The years of spadework have paid off, experts said. With tighter restrictions on oil, food and other goods a near-certainty after Monday’s announced nuclear test, Pyongyang seems confident that its long-suffering people – battered by famine, floods and economic mismanagement – will bow their heads and continue to suffer in silence. This is an important surety in the regime’s decision to detonate an apparent nuclear device, a major gamble.

Many of the intimidation tactics employed in North Korea to keep its population in line are common to totalitarian regimes elsewhere.

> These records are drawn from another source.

(* ===== verification/Sd.v ===== *)
(** * Sd.c: the SD card behind the SPI controller

    The driver exchanges bytes with the card: [xfer b] puts [b] in the transmit register and
    polls the receive register until a byte is there.  The card, with the controller, is a
    parameter: its state [D], the exchange, and the effect of writing the other registers of
    the controller.  [QEMU] is the macro that selects byte addresses.  What a card
    promises is the class [SdCard] of SdSpec.v. *)

From S2P Require Import Prelude CType Mem Config Page UserCopy Sched Bio Fat FatFile.

Definition MAX_TIMES : Z := 50000.
Definition SPI_REG_SCKDIV : Z := 0x00.
Definition SPI_REG_CSID : Z := 0x10.
Definition SPI_REG_CSDEF : Z := 0x14.
Definition SPI_REG_CSMODE : Z := 0x18.
Definition SPI_REG_FMT : Z := 0x40.
Definition SPI_CSMODE_AUTO : Z := 0.
Definition SPI_CSMODE_HOLD : Z := 2.
Definition SPI_CSMODE_OFF : Z := 3.
Definition F_CLK : Z := 1000000000.

(** The device: one exchange of bytes, and a write of register [r], of which the driver
    reads one before it writes it. *)
Record Device (D : Type) := mkDevice {
  dev_xfer : Z -> D -> Z * D;
  dev_read : Z -> D -> Z;
  dev_write : Z -> Z -> D -> D;
}.
Arguments dev_xfer {D}. Arguments dev_read {D}. Arguments dev_write {D}.

Section sd.
Context {D S : Type} (dv : Device D) `{!Part S D} `{!Part S MM} (QEMU : bool).

Definition spi_xfer (d : Z) : M S Z := lift (fun c => let '(r, c) := dev_xfer dv (u8 d) c in Ret (Z.land r 0xff) c).
Definition set_reg (r v : Z) : M S unit := lift (modify (dev_write dv r v)).
Definition sd_dummy : M S Z := spi_xfer 0xFF.

(** [n] more answers are awaited; the last one. *)
Fixpoint response (n : nat) (r : Z) : M S Z :=
  match n with
  | O => mret r
  | Datatypes.S n => r ← sd_dummy; if c_true (Z.land r 0x80) then response n r else mret r
  end.

Definition sd_cmd (cmd arg crc : Z) : M S Z :=
  set_reg SPI_REG_CSMODE SPI_CSMODE_HOLD ;;
  sd_dummy ;;
  spi_xfer cmd ;;
  spi_xfer (Z.shiftr arg 24) ;;
  spi_xfer (Z.shiftr arg 16) ;;
  spi_xfer (Z.shiftr arg 8) ;;
  spi_xfer arg ;;
  spi_xfer crc ;;
  response 1000 0.
Definition sd_cmd_end : M S unit := sd_dummy ;; set_reg SPI_REG_CSMODE SPI_CSMODE_AUTO.

(** [while (--timeout) { x = sd_dummy(); if (ok x) break; }]: whether it ended before the
    time-out; [n] is the value of [timeout]. *)
Fixpoint await (ok : Z -> bool) (n : nat) : M S bool :=
  match n with
  | O | 1%nat => mret false
  | Datatypes.S n => x ← sd_dummy; if ok x then mret true else await ok n
  end.
Definition wait_for (ok : Z -> bool) : M S bool := await ok (Z.to_nat MAX_TIMES).

(** The address of a sector in a command. *)
Definition sector_arg (sector : Z) : Z := u32 (if QEMU then u64 (sector * 512) else sector).

(** ** Reading *)

(** [n] bytes to [p]. *)
Fixpoint read_bytes (n : nat) (p : Z) : M S unit :=
  match n with
  | O => mret tt
  | Datatypes.S n => x ← sd_dummy; set_memory (store8 p x) ;; read_bytes n (p + 1)
  end.

(** [tot] sectors, at least one; [false] when the card times out. *)
Fixpoint read_sectors (tot : nat) (p : Z) : M S bool :=
  t ← wait_for (fun x => x =? 0xFE);
  if (t : bool) then
    read_bytes 512 p ;; sd_dummy ;; sd_dummy ;;
    match tot with
    | O | 1%nat => mret true
    | Datatypes.S tot => read_sectors tot (p + 512)
    end
  else mret false.

(** [fuel] counts down from the ten retries. *)
Fixpoint read_try (fuel : nat) (buf_ startSector sectorNumber : Z) : M S Z :=
  r ← sd_cmd 0x52 (sector_arg startSector) 0xE1;
  if negb (r =? 0) then sd_cmd_end ;; panic
  else
    ok ← read_sectors (Z.to_nat (i32 sectorNumber)) buf_;
    ok ← (if (ok : bool) then sd_cmd 0x4C 0 0x01 ;; wait_for (fun x => x =? 0xFF) else mret false);
    if (ok : bool) then sd_cmd_end ;; mret 0
    else match fuel with
         | O => panic
         | Datatypes.S fuel => sd_cmd_end ;; read_try fuel buf_ startSector sectorNumber
         end.
Definition sdRead (buf_ startSector sectorNumber : Z) : M S Z := read_try 10 buf_ startSector sectorNumber.

(** ** Writing *)

Fixpoint write_bytes (n : nat) (p : Z) : M S unit :=
  match n with
  | O => mret tt
  | Datatypes.S n => b ← read_memory (fun m => load8 m p); spi_xfer b ;; write_bytes n (p + 1)
  end.

(** One sector. *)
Fixpoint write_try (fuel : nat) (p now : Z) : M S unit :=
  r ← sd_cmd (Z.lor 24 0x40) (sector_arg now) 0;
  if negb (r =? 0) then sd_cmd_end ;; panic
  else
    sd_dummy ;; sd_dummy ;; sd_dummy ;;
    spi_xfer 0xFE ;;
    write_bytes 512 p ;;
    ok ← wait_for (fun x => Z.land x 0x1f =? 5);
    ok ← (if (ok : bool) then wait_for (fun x => x =? 0xFF) else mret false);
    if (ok : bool) then sd_cmd_end
    else match fuel with
         | O => panic
         | Datatypes.S fuel => sd_cmd_end ;; write_try fuel p now
         end.
Fixpoint write_sectors (n : nat) (p now : Z) : M S unit :=
  match n with
  | O => mret tt
  | Datatypes.S n => write_try 10 p now ;; write_sectors n (p + 512) (u64 (now + 1))
  end.
Definition sdWrite (buf_ startSector sectorNumber : Z) : M S Z :=
  write_sectors (Z.to_nat sectorNumber) buf_ startSector ;; mret 0.

(** ** Initialisation *)

Fixpoint dummies (n : nat) : M S unit :=
  match n with O => mret tt | Datatypes.S n => sd_dummy ;; dummies n end.

Definition sd_poweron (f : Z) : M S unit :=
  set_reg SPI_REG_FMT 0x80000 ;;
  d ← lift (gets (dev_read dv SPI_REG_CSDEF));
  set_reg SPI_REG_CSDEF (Z.lor d 1) ;;
  set_reg SPI_REG_CSID 0 ;;
  set_reg SPI_REG_SCKDIV f ;;
  set_reg SPI_REG_CSMODE SPI_CSMODE_OFF ;;
  dummies 10 ;;
  set_reg SPI_REG_CSMODE SPI_CSMODE_AUTO.

(** [true] is an error. *)
Definition sd_cmd0 : M S bool :=
  r ← sd_cmd 0x40 0 0x95; sd_cmd_end ;; mret (negb (r =? 1)).
Definition sd_cmd8 : M S bool :=
  r ← sd_cmd 0x48 0x1AA 0x87;
  sd_dummy ;; sd_dummy ;;
  v ← sd_dummy; c ← sd_dummy;
  sd_cmd_end ;;
  mret (negb (r =? 1) || negb (Z.land v 0xF =? 1) || negb (c =? 0xAA)).
Definition sd_cmd55 : M S unit := sd_cmd 0x77 0 0x65 ;; sd_cmd_end.
(** The loop ends when the card leaves the idle state. *)
Fixpoint sd_acmd41 (fuel : nat) : M S bool :=
  match fuel with
  | O => fun _ => NoFuel
  | Datatypes.S fuel =>
      sd_cmd55 ;;
      r ← sd_cmd 0x69 0x40000000 0x77;
      if r =? 1 then sd_acmd41 fuel else mret (negb (r =? 0))
  end.
Definition sd_cmd58 : M S bool :=
  if QEMU then mret false
  else
    r ← sd_cmd 0x7A 0 0xFD;
    p ← sd_dummy;
    sd_dummy ;; sd_dummy ;; sd_dummy ;;
    sd_cmd_end ;;
    mret (negb (r =? 0) || negb (Z.land p 0x80 =? 0x80)).
Definition sd_cmd16 : M S bool :=
  r ← sd_cmd 0x50 0x200 0x15; sd_cmd_end ;; mret (negb (r =? 0)).

(** [while (initTimes > 0 && sd_cmd0())]: the value of [initTimes] at the end. *)
Fixpoint reset_card (initTimes : nat) : M S nat :=
  match initTimes with
  | O => mret O
  | Datatypes.S n => e ← sd_cmd0; if (e : bool) then reset_card n else mret initTimes
  end.

(** The entries of [devsw] are the functions above. *)
Definition sdInit (fuel : nat) : M S unit :=
  sd_poweron 3000 ;;
  n ← reset_card 10;
  assert (negb (n =? 0)%nat) ;;
  e ← sd_cmd8; assert (negb e) ;;
  e ← sd_acmd41 fuel; assert (negb e) ;;
  e ← sd_cmd58; assert (negb e) ;;
  e ← sd_cmd16; assert (negb e) ;;
  set_reg SPI_REG_SCKDIV (F_CLK / 16666666).
End sd.

(** ** The device of the file table

    The functions of [devsw] call [sdRead] and [sdWrite], here [sd_read] and [sd_write]. *)

Section card.
Context {S : Type} `{!Part S MM} `{!FsEnv S} (sd_read sd_write : Z -> Z -> Z -> M S Z).

(** [local_] is the address of the local buffer.  The loops run once for each byte asked
    for, and each turn moves a sector. *)
Fixpoint card_read_loop (n : nat) (isUser : bool) (local_ dst st : Z) : M S unit :=
  match n with
  | O => mret tt
  | Datatypes.S n =>
      (if isUser then sd_read local_ st 1 ;; bs ← kload local_ 512; user_copyout dst bs ;; mret tt
       else sd_read dst st 1 ;; mret tt) ;;
      card_read_loop n isUser local_ (u64 (dst + 512)) (i32 (st + 1))
  end.
Definition sdCardRead (local_ : Z) (isUser : bool) (dst startAddr n : Z) : M S Z :=
  if c_true (Z.land n 511) then mret (-1)
  else if c_true (Z.land startAddr 511) then mret (-1)
  else card_read_loop (Z.to_nat n) isUser local_ dst (i32 (Z.shiftr startAddr 9)) ;; mret 0.

Fixpoint card_write_loop (n : nat) (isUser : bool) (local_ src st : Z) : M S unit :=
  match n with
  | O => mret tt
  | Datatypes.S n =>
      (if isUser then bs ← user_copyin src 512; kstore local_ bs ;; sd_write local_ st 1 ;; mret tt
       else sd_write src st 1 ;; mret tt) ;;
      card_write_loop n isUser local_ (u64 (src + 512)) (i32 (st + 1))
  end.
Definition sdCardWrite (local_ : Z) (isUser : bool) (src startAddr n : Z) : M S Z :=
  if c_true (Z.land n 511) then mret (-1)
  else if c_true (Z.land startAddr 511) then mret (-1)
  else card_write_loop (Z.to_nat n) isUser local_ src (i32 (Z.shiftr startAddr 9)) ;; mret 0.
End card.

(** ** Sectors

    What [sdRead] and [sdWrite] do on a card that keeps its contract, as SdSpec.v shows: the
    card is the map of sectors the buffer cache reads. *)

Section sectors.
Context {S : Type} `{!Part S MM} `{!Part S FatS} (sectors : Z).

(** The card refuses a command beyond its end, and the driver stops. *)
Definition in_card (startSector sectorNumber : Z) : bool := (0 <=? startSector) && (startSector + sectorNumber <=? sectors).
Definition sector_read (buf_ startSector sectorNumber : Z) : M S Z :=
  if in_card startSector sectorNumber then
    F ← lift (gets (fun F : FatS => F));
    kstore buf_ (concat (map (disk_block (bio F)) (seqZ startSector sectorNumber))) ;; mret 0
  else panic.
Definition set_sector (now : Z) (bs : list Z) (F : FatS) : FatS :=
  let b := bio F in set_bio (mkB (<[now := bs]> (disk b)) (bufs b) (lru b) (cur_tid b) (woken b)) F.
Fixpoint sector_write_loop (n : nat) (p now : Z) : M S unit :=
  match n with
  | O => mret tt
  | Datatypes.S n =>
      bs ← kload p 512;
      lift (modify (set_sector now bs)) ;;
      sector_write_loop n (p + 512) (now + 1)
  end.
Definition sector_write (buf_ startSector sectorNumber : Z) : M S Z :=
  if in_card startSector sectorNumber then
    sector_write_loop (Z.to_nat sectorNumber) buf_ startSector ;; mret 0
  else panic.
End sectors.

But North Korea has taken them to the extreme, analysts say, maintaining a tighter lid on its society than East Germany in its darkest days.

For decades, North Korea has subjected its population to a propaganda assault centered on the concept of “juche,” roughly translated as “self-reliance.”

In recent years, scholars said, the term has also come to connote unquestioned trust in the “living god” leadership of national founder Kim Il Sung and his son, current ruler Kim Jong Il.

This link between sacrifice, national glory and the near-divine leadership is evident in the smallest details. During a tour of Pyongyang’s Tower of the Juche Idea last year, guide Park Gyong Nam explained that the 560-foot-high monument was built in 1982, the year of the 70th birthday of Kim Il Sung, using 25,500 granite blocks. That works out to one block for every day of Kim’s life, he said.

The truth is that socialist North Korea has never been self-reliant, depending since its formation on the Soviet Union, then China and the United Nations and other international donors to feed itself. But this myth is part of the glue that binds North Koreans to the regime.

“This has a huge impact on people’s ability to withstand hardship,” said Cui Yingjiu, honorary director of Peking University’s Institute for Korean Culture Studies. “For most of the past 100 years, North Koreans haven’t had enough to eat or wear. This gives them enormous tolerance for hardship.”